- EXERCISE -
Each entry must be duplicated precisely, with nothing left out.

════════════════════

(** Requests: the answer takes the request's place. *)
Lemma serve_request sids s m l y' :
  sys_ok sids s -> out s ≡ₚ m :: l -> is_ack m = false ->
  callers y' = callers (there s) -> queues y' = queues (there s) -> registered y' = registered (there s) ->
  sys_ok sids (System (here s) y' l (if is_sync m then inc s ++ [arrived (ipc_message_ack m (answer respond m))] else inc s)).
Proof.
  intros [[Ha Hn Hq Hc Ho Hr] [Ha' Hn' Hq' Hc' Ho' Hr']] Hl Hm E1 E2 E3. unfold coming in Ha, Ha'.
  rewrite Hl in Ho. inversion_clear Ho as [|? ? Hsid Hol]. cbn [swap here there out inc] in *.
  assert (ack_key m = []) as Eack by (unfold ack_key; by rewrite Hm).
  set (a := arrived _). assert (ack_key a = [(queue m, answer respond m)] /\ req_key a = []) as [Ea1 Ea2].
  { unfold a. rewrite ack_key_sent, req_key_sent. unfold ack_key, req_key. by rewrite ack_is_ack, andb_false_r. }
  rewrite Hl, bind_cons in Ha, Ha'. rewrite Eack in Ha'. unfold req_key at 1 in Ha. rewrite Hm, andb_true_r in Ha.
  destruct (is_sync m); (split; split; unfold coming; cbn [swap here there out inc]; rewrite ?E2; try done);
    try (unfold waiting; by rewrite E1); try (by rewrite E1); try (by rewrite E3).
  - rewrite <- Ha, bind_app. cbn. rewrite Ea1, app_nil_r, <- !app_assoc. cbn [app]. by rewrite <- !Permutation_middle.
  - rewrite bind_app. cbn. rewrite Ea2, !app_nil_r. unfold waiting. by rewrite E1.
  - apply Forall_app. split; [done|]. by constructor.
Qed.

(** Answers: into the queue. *)
Lemma serve_answer sids s m l :
  sys_ok sids s -> out s ≡ₚ m :: l -> is_ack m = true ->
  queues (there s) !! queue m = Some [] /\
  sys_ok sids (System (here s) (put_queues (<[queue m := [m]]> (queues (there s))) (there s)) l (inc s)).
Proof.
  intros [H H'] Hl Hm. assert (ack_key m = [(queue m, req_data m)]) as Eack by (unfold ack_key; by rewrite Hm).
  assert (req_key m = []) as Ereq by (unfold req_key; by rewrite Hm, andb_false_r).
  assert ((queue m, req_data m) ∈ inc (swap s) ≫= ack_key) as Hin
    by (cbn [swap inc]; rewrite Hl, bind_cons, Eack; by left).
  destruct (coming_waits sids (swap s) (queue m) (req_data m) H') as [q0 Hq0]; [unfold coming; rewrite !elem_of_app; by right; left|].
  pose proof (queue_empty sids (swap s) _ _ q0 H' Hin Hq0) as ->. split; [done|].
  destruct H as [Ha Hn Hq Hc Ho Hr], H' as [Ha' Hn' Hq' Hc' Ho' Hr']. unfold coming in Ha, Ha'.
  rewrite Hl in Ho. inversion_clear Ho as [|? ? Hsid Hol]. cbn [swap here there out inc] in *.
  rewrite Hl, bind_cons in Ha, Ha'. rewrite Ereq in Ha. rewrite Eack in Ha'.
  split; split; unfold coming; cbn [swap here there out inc put_queues queues callers]; try done.
  - rewrite queued_put by done. rewrite <- Ha'. apply Permutation_app_head. by rewrite <- Permutation_middle.
  - intros q Hqw. apply lookup_insert_is_Some'. right. by apply Hq'.
Qed.

Lemma serve_turn sids s sid :
  sys_ok sids s -> exists o, service_entry qcap respond sid s = Ret o /\ forall s', o = Some s' -> sys_ok sids s'.
Proof.
  intros Hs. unfold service_entry. destruct (take_first sid (out s)) as [[m l]|] eqn:E; [|by exists None].
  apply take_first_spec in E as [Hl Hsid]. pose proof (sd_out sids s (proj1 Hs)) as Ho. rewrite Hl in Ho. inversion_clear Ho as [|? ? Hm _].
  assert (registered (there s) = sids) as Er by (apply (sd_reg sids (swap s) (proj2 Hs))).
  rewrite decide_True by (rewrite Er; congruence). destruct (is_ack m) eqn:Ea.
  - destruct (serve_answer sids s m l Hs Hl Ea) as [Hq Hs']. rewrite Hq, decide_True by (cbn; lia). eexists. split; [done|].
    by intros ? [= <-].
  - eexists. split; [done|]. intros ? [= <-]. by apply serve_request.
Qed.

Lemma act_ok sids s a : sys_ok sids s -> exists o, act_here qcap respond a s = Ret o /\ forall s', o = Some s' -> sys_ok sids s'.
Proof.
  intros H. destruct a as [k qn|k|sid]; cbn [act_here].
  - eexists. split; [done|]. intros s' E. by eapply send_ok.
  - by apply wait_turn.
  - by apply serve_turn.
Qed.

Lemma swap_ok sids s : sys_ok sids s -> sys_ok sids (swap s).
Proof. intros [H H']. split; [done|]. by destruct s. Qed.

════════════════════

- ANSWER BOX -
(** Requests: the answer takes the request's place. *)
Lemma serve_request sids s m l y' :
  sys_ok sids s -> out s ≡ₚ m :: l -> is_ack m = false ->
  callers y' = callers (there s) -> queues y' = queues (there s) -> registered y' = registered (there s) ->
  sys_ok sids (System (here s) y' l (if is_sync m then inc s ++ [arrived (ipc_message_ack m (answer respond m))] else inc s)).
Proof.
  intros [[Ha Hn Hq Hc Ho Hr] [Ha' Hn' Hq' Hc' Ho' Hr']] Hl Hm E1 E2 E3. unfold coming in Ha, Ha'.
  rewrite Hl in Ho. inversion_clear Ho as [|? ? Hsid Hol]. cbn [swap here there out inc] in *.
  assert (ack_key m = []) as Eack by (unfold ack_key; by rewrite Hm).
  set (a := arrived _). assert (ack_key a = [(queue m, answer respond m)] /\ req_key a = []) as [Ea1 Ea2].
  { unfold a. rewrite ack_key_sent, req_key_sent. unfold ack_key, req_key. by rewrite ack_is_ack, andb_false_r. }
  rewrite Hl, bind_cons in Ha, Ha'. rewrite Eack in Ha'. unfold req_key at 1 in Ha. rewrite Hm, andb_true_r in Ha.
  destruct (is_sync m); (split; split; unfold coming; cbn [swap here there out inc]; rewrite ?E2; try done);
    try (unfold waiting; by rewrite E1); try (by rewrite E1); try (by rewrite E3).
  - rewrite <- Ha, bind_app. cbn. rewrite Ea1, app_nil_r, <- !app_assoc. cbn [app]. by rewrite <- !Permutation_middle.
  - rewrite bind_app. cbn. rewrite Ea2, !app_nil_r. unfold waiting. by rewrite E1.
  - apply Forall_app. split; [done|]. by constructor.
Qed.

(** Answers: into the queue. *)
Lemma serve_answer sids s m l :
  sys_ok sids s -> out s ≡ₚ m :: l -> is_ack m = true ->
  queues (there s) !! queue m = Some [] /\
  sys_ok sids (System (here s) (put_queues (<[queue m := [m]]> (queues (there s))) (there s)) l (inc s)).
Proof.
  intros [H H'] Hl Hm. assert (ack_key m = [(queue m, req_data m)]) as Eack by (unfold ack_key; by rewrite Hm).
  assert (req_key m = []) as Ereq by (unfold req_key; by rewrite Hm, andb_false_r).
  assert ((queue m, req_data m) ∈ inc (swap s) ≫= ack_key) as Hin
    by (cbn [swap inc]; rewrite Hl, bind_cons, Eack; by left).
  destruct (coming_waits sids (swap s) (queue m) (req_data m) H') as [q0 Hq0]; [unfold coming; rewrite !elem_of_app; by right; left|].
  pose proof (queue_empty sids (swap s) _ _ q0 H' Hin Hq0) as ->. split; [done|].
  destruct H as [Ha Hn Hq Hc Ho Hr], H' as [Ha' Hn' Hq' Hc' Ho' Hr']. unfold coming in Ha, Ha'.
  rewrite Hl in Ho. inversion_clear Ho as [|? ? Hsid Hol]. cbn [swap here there out inc] in *.
  rewrite Hl, bind_cons in Ha, Ha'. rewrite Ereq in Ha. rewrite Eack in Ha'.
  split; split; unfold coming; cbn [swap here there out inc put_queues queues callers]; try done.
  - rewrite queued_put by done. rewrite <- Ha'. apply Permutation_app_head. by rewrite <- Permutation_middle.
  - intros q Hqw. apply lookup_insert_is_Some'. right. by apply Hq'.
Qed.

Lemma serve_turn sids s sid :
  sys_ok sids s -> exists o, service_entry qcap respond sid s = Ret o /\ forall s', o = Some s' -> sys_ok sids s'.
Proof.
  intros Hs. unfold service_entry. destruct (take_first sid (out s)) as [[m l]|] eqn:E; [|by exists None].
  apply take_first_spec in E as [Hl Hsid]. pose proof (sd_out sids s (proj1 Hs)) as Ho. rewrite Hl in Ho. inversion_clear Ho as [|? ? Hm _].
  assert (registered (there s) = sids) as Er by (apply (sd_reg sids (swap s) (proj2 Hs))).
  rewrite decide_True by (rewrite Er; congruence). destruct (is_ack m) eqn:Ea.
  - destruct (serve_answer sids s m l Hs Hl Ea) as [Hq Hs']. rewrite Hq, decide_True by (cbn; lia). eexists. split; [done|].
    by intros ? [= <-].
  - eexists. split; [done|]. intros ? [= <-]. by apply serve_request.
Qed.

Lemma act_ok sids s a : sys_ok sids s -> exists o, act_here qcap respond a s = Ret o /\ forall s', o = Some s' -> sys_ok sids s'.
Proof.
  intros H. destruct a as [k qn|k|sid]; cbn [act_here].
  - eexists. split; [done|]. intros s' E. by eapply send_ok.
  - by apply wait_turn.
  - by apply serve_turn.
Qed.

Lemma swap_ok sids s : sys_ok sids s -> sys_ok sids (swap s).
Proof. intros [H H']. split; [done|]. by destruct s. Qed.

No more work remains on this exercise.